In 2007, I took multiple trips home to visit Mom and Dad, including one in December when my kids and grandson Kyle accompanied me. I always tried to take group photos with Mom and Dad. In this photo, Mom and Dad posed with all of their grandkids who were home and their two great-grandkids.


Dad lived a life filled with service to others. In addition to 28 years serving in the Army, Dad worked in the Kansas prison system for 10 years, serving in various capacities including warden of the Kansas State Prison in Lansing. In his spare time, Dad built a train setup in the basement, which many of the grandkids were fortunate to enjoy when they visited.


Dad was an active Boy Scout volunteer from 1968 until his death. It seems appropriate that the Dad I remember whistling his way through life had a Delaware Indian scout name "Nechasin Achpiquan Woapalanne," which means "Watchful Whistling Eagle." Dad received many awards for his service to the Boy Scouts, including the Kaw District Award of Merit, the Saint George medal, the Silver Beaver award and was honored in 2011 by the National Council of the Boy Scouts of America as a James E. West Fellow, the highest honor awarded to adult scout volunteers.

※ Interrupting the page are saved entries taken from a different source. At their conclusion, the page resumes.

(** A round leaves the positions below its gap as they are. *)
Lemma fixGap_low (g j : nat) (d d' : list Point) :
  V110.fixGap delta g d = Done d' -> (j < g)%nat -> d' !! j = d !! j.
Proof.
  unfold V110.fixGap.
  destruct (V110.getPrev d g) as [|prev]; [discriminate|].
  destruct (d !! g) as [p|]; [|discriminate].
  intros H Hj.
  assert (H1 : exists d1,
    match V110.getNext d g with
    | Some n =>
        V110.insertGapFix d (S g)
          (V110.createGapFixPoint (V110.bx n - delta)
             (if is_null p then None else Some (V110.by_ n)))
    | None => Done d
    end = Done d1 /\
    match prev with
    | Some pv =>
        V110.insertGapFix d1 g
          (V110.createGapFixPoint (V110.bx pv + delta)
             (if is_null p then None else Some (V110.by_ pv)))
    | None => Done d1
    end = Done d').
  { destruct (match V110.getNext d g with Some n => _ | None => _ end)
      as [d1|d1]; [eauto|discriminate]. }
  destruct H1 as (d1 & E1 & E2).
  assert (Hd1 : d1 !! j = d !! j).
  { destruct (V110.getNext d g) as [n|].
    - eapply insertGapFix_low; [exact E1|lia].
    - injection E1 as <-. reflexivity. }
  rewrite <- Hd1. destruct prev as [pv|].
  - eapply insertGapFix_low; [exact E2|exact Hj].
  - injection E2 as <-. reflexivity.
Qed.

Dad was also very active in his church, serving many years at Immaculate Conception - St. Joseph Parish as a lector, Eucharistic minister and song-leader commentator.  Dad also served on the Pastoral Council, was secretary of the Finance Council, served on many church committees, was PTO president of the Catholic grade school many of us attended and later served as first PTO president of the consolidated Catholic schools in Leavenworth.


I'll always remember Dad first and foremost as a family man, the first man in my life and our family's hero. My brother-in-law Jim took this photo and several others of Mom and Dad with their three middle daughters on one of my visits home.

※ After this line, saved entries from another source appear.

(** * SOSA funding lifecycle: InvestorView, PostIdea

    A shallow embedding of the two React components that carry the funding
    logic of the SOSA front end:

    - [InvestorView.tsx]: [fetchIdeas], [handleInvest], [handleAmountChange]
      and the part of the rendered view that decides whether an Invest button
      exists for an idea;
    - [PostIdea.tsx]: [handleSubmit].

    JavaScript numbers are IEEE 754 binary64 values, modelled by Rocq's
    primitive floats; the hosted database (Supabase), the Algorand client and
    the wallet are external services, modelled by an environment record that
    fixes their answers, and by a world state that holds the two tables and the
    log of every call made to them. *)

From Stdlib Require Import ZArith Floats Uint63 Ascii String List Sorted Permutation Lia.
From stdpp Require Import base option list gmap strings pretty.

Local Open Scope Z_scope.

(** ** The JavaScript runtime used by the components *)

Module JS.

(** *** Numbers *)

Definition million : float := Eval vm_compute in of_uint63 1000000.
Definition hundred : float := Eval vm_compute in of_uint63 100.

(** The Number with mathematical value [z], for [0 <= z <= 2^53]. *)
Definition of_small_Z (z : Z) : float := of_uint63 (Uint63.of_Z z).

(** [Math.floor]: NaN, the zeros and the infinities are returned as they
    are; a finite [m * 2^e] with [e >= 0] is already an integer; otherwise
    the mantissa is shifted right, which on [Z] rounds toward minus
    infinity.  The result of the shift is below [2^53] in absolute value. *)
Definition Math_floor (x : float) : float :=
  match Prim2SF x with
  | S754_finite s m e =>
      if 0 <=? e then x
      else
        let q := Z.shiftr (if s then Z.neg m else Z.pos m) (- e) in
        if q <? 0 then PrimFloat.opp (of_small_Z (- q)) else of_small_Z q
  | _ => x
  end.

(** The Number nearest to [n / d] (ties to even), for [0 < n] and [0 < d]:
    the binary exponent [e] is chosen so that the quotient has 53 bits, or
    is the smallest exponent of the format; the quotient is rounded on [Z]
    and scaled back, which overflows to infinity above the largest
    double. *)
Definition nearest_ratio (n d : Z) : float :=
  let e0 := Z.max (Z.log2 n - Z.log2 d - 52) (-1074) in
  let scaled (e : Z) := (n * 2 ^ Z.max 0 (- e), d * 2 ^ Z.max 0 e) in
  let e :=
    let '(a, b) := scaled e0 in
    if a / b <? 2 ^ 52 then Z.max (e0 - 1) (-1074)
    else if 2 ^ 53 <=? a / b then e0 + 1 else e0 in
  let '(a, b) := scaled e in
  let q := a / b in
  let r := a mod b in
  let q' := if (b <? 2 * r) || ((b =? 2 * r) && Z.odd q) then q + 1 else q in
  Z.ldexp (of_small_Z q') e.

(** The Number nearest to [m * 10^e], for [0 <= m].  Decimal exponents far
    outside the range of the format are settled without computing the
    power. *)
Definition of_decimal (m e : Z) : float :=
  if m =? 0 then PrimFloat.zero
  else
    let lead := e + Z.log2 m / 3 in
    if 400 <? e then infinity
    else if lead <? -400 then PrimFloat.zero
    else if 0 <=? e then nearest_ratio (m * 10 ^ e) 1
    else nearest_ratio m (10 ^ (- e)).

(** *** Strings *)

Definition chars (s : string) : list ascii := list_ascii_of_string s.

(** White space and line terminators in the ASCII range. *)
Definition is_space (c : ascii) : bool :=
  let n := N_of_ascii c in
  ((n =? 9) || (n =? 10) || (n =? 11) || (n =? 12) || (n =? 13) || (n =? 32))%N.

Fixpoint trim_start (l : list ascii) : list ascii :=
  match l with
  | c :: r => if is_space c then trim_start r else l
  | [] => []
  end.

Definition digit_value (c : ascii) : option Z :=
  let n := Z.of_N (N_of_ascii c) in
  if (48 <=? n) && (n <=? 57) then Some (n - 48)
  else if (97 <=? n) && (n <=? 122) then Some (n - 87)
  else if (65 <=? n) && (n <=? 90) then Some (n - 55)
  else None.

(** The longest prefix of digits of radix [radix], as their values, and the
    rest of the input. *)
Fixpoint take_digits (radix : Z) (l : list ascii) : list Z * list ascii :=
  match l with
  | c :: r =>
      match digit_value c with
      | Some v =>
          if v <? radix then
            let '(ds, rest) := take_digits radix r in (v :: ds, rest)
          else ([], l)
      | None => ([], l)
      end
  | [] => ([], [])
  end.

Definition digits_value (radix : Z) (ds : list Z) : Z :=
  fold_left (fun acc v => acc * radix + v) ds 0.

(** An optional sign: [true] for minus. *)
Definition take_sign (l : list ascii) : bool * list ascii :=
  match l with
  | "-"%char :: r => (true, r)
  | "+"%char :: r => (false, r)
  | _ => (false, l)
  end.

Fixpoint starts_with (p l : list ascii) : bool :=
  match p, l with
  | [], _ => true
  | a :: p', b :: l' => if Ascii.eqb a b then starts_with p' l' else false
  | _ :: _, [] => false
  end.

(** The exponent part [e], [E] followed by an optional sign and at least one
    digit; anything else is no exponent part. *)
Definition take_exponent (l : list ascii) : Z :=
  match l with
  | c :: r =>
      if Ascii.eqb c "e" || Ascii.eqb c "E" then
        let '(neg, r') := take_sign r in
        match take_digits 10 r' with
        | ([], _) => 0
        | (ds, _) => if neg then - digits_value 10 ds else digits_value 10 ds
        end
      else 0
  | [] => 0
  end.

(** [parseFloat]: leading white space is dropped, then the longest prefix
    that is a decimal literal is converted; NaN when there is none. *)
Definition parseFloat (s : string) : float :=
  let '(neg, l) := take_sign (trim_start (chars s)) in
  let signed (f : float) := if neg then PrimFloat.opp f else f in
  if starts_with (chars "Infinity") l then signed infinity
  else
    let '(ip, l1) := take_digits 10 l in
    let '(fp, l2) :=
      match l1 with
      | "."%char :: r => take_digits 10 r
      | _ => ([], l1)
      end in
    match ip, fp with
    | [], [] => nan
    | _, _ =>
        signed (of_decimal (digits_value 10 (ip ++ fp))
                           (take_exponent l2 - Z.of_nat (length fp)))
    end.

(** [parseInt] without a radix: leading white space, a sign, then radix 16
    after [0x] or [0X] and radix 10 otherwise; [None] stands for NaN.  The
    result is kept as the integer the digits denote. *)
Definition parseInt (s : string) : option Z :=
  let '(neg, l) := take_sign (trim_start (chars s)) in
  let '(radix, l') :=
    match l with
    | "0"%char :: x :: r =>
        if Ascii.eqb x "x" || Ascii.eqb x "X" then (16, r) else (10, l)
    | _ => (10, l)
    end in
  match take_digits radix l' with
  | ([], _) => None
  | (ds, _) => Some (if neg then - digits_value radix ds else digits_value radix ds)
  end.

Dad battled cancer and won more than once, but in the end cancer took his life. Dad died on June 21, 2014, surrounded by family. Although we always thought Dad would die first, Mom preceded Dad in death by 16 days. Dad died just nine days after celebrating his 90th birthday by sharing cake and ice cream with his children, grandchildren and great-grandchildren.


Dad was proud of his military service and wore with honor the three war veteran hat I bought him on one of my trips to DC. On the day he died, Dad was visited by two members of the Combat Veterans Motorcycle Association, who awarded Dad honorary membership in the organization. Members of the Patriot Guard Riders stood guard at the funeral home and church and escorted Dad to his final resting place, where he was buried with military honors, a hero to the end.


Each year on Veterans Day, America honors her heroes, the brave members of the U.S. Armed Forces who served in times of war and peace. This Veterans Day tribute is a gift to Dad, my first hero. Thank you the many gifts you gave to your family and thank you for your service to others and to the country you loved. We will love and miss you always!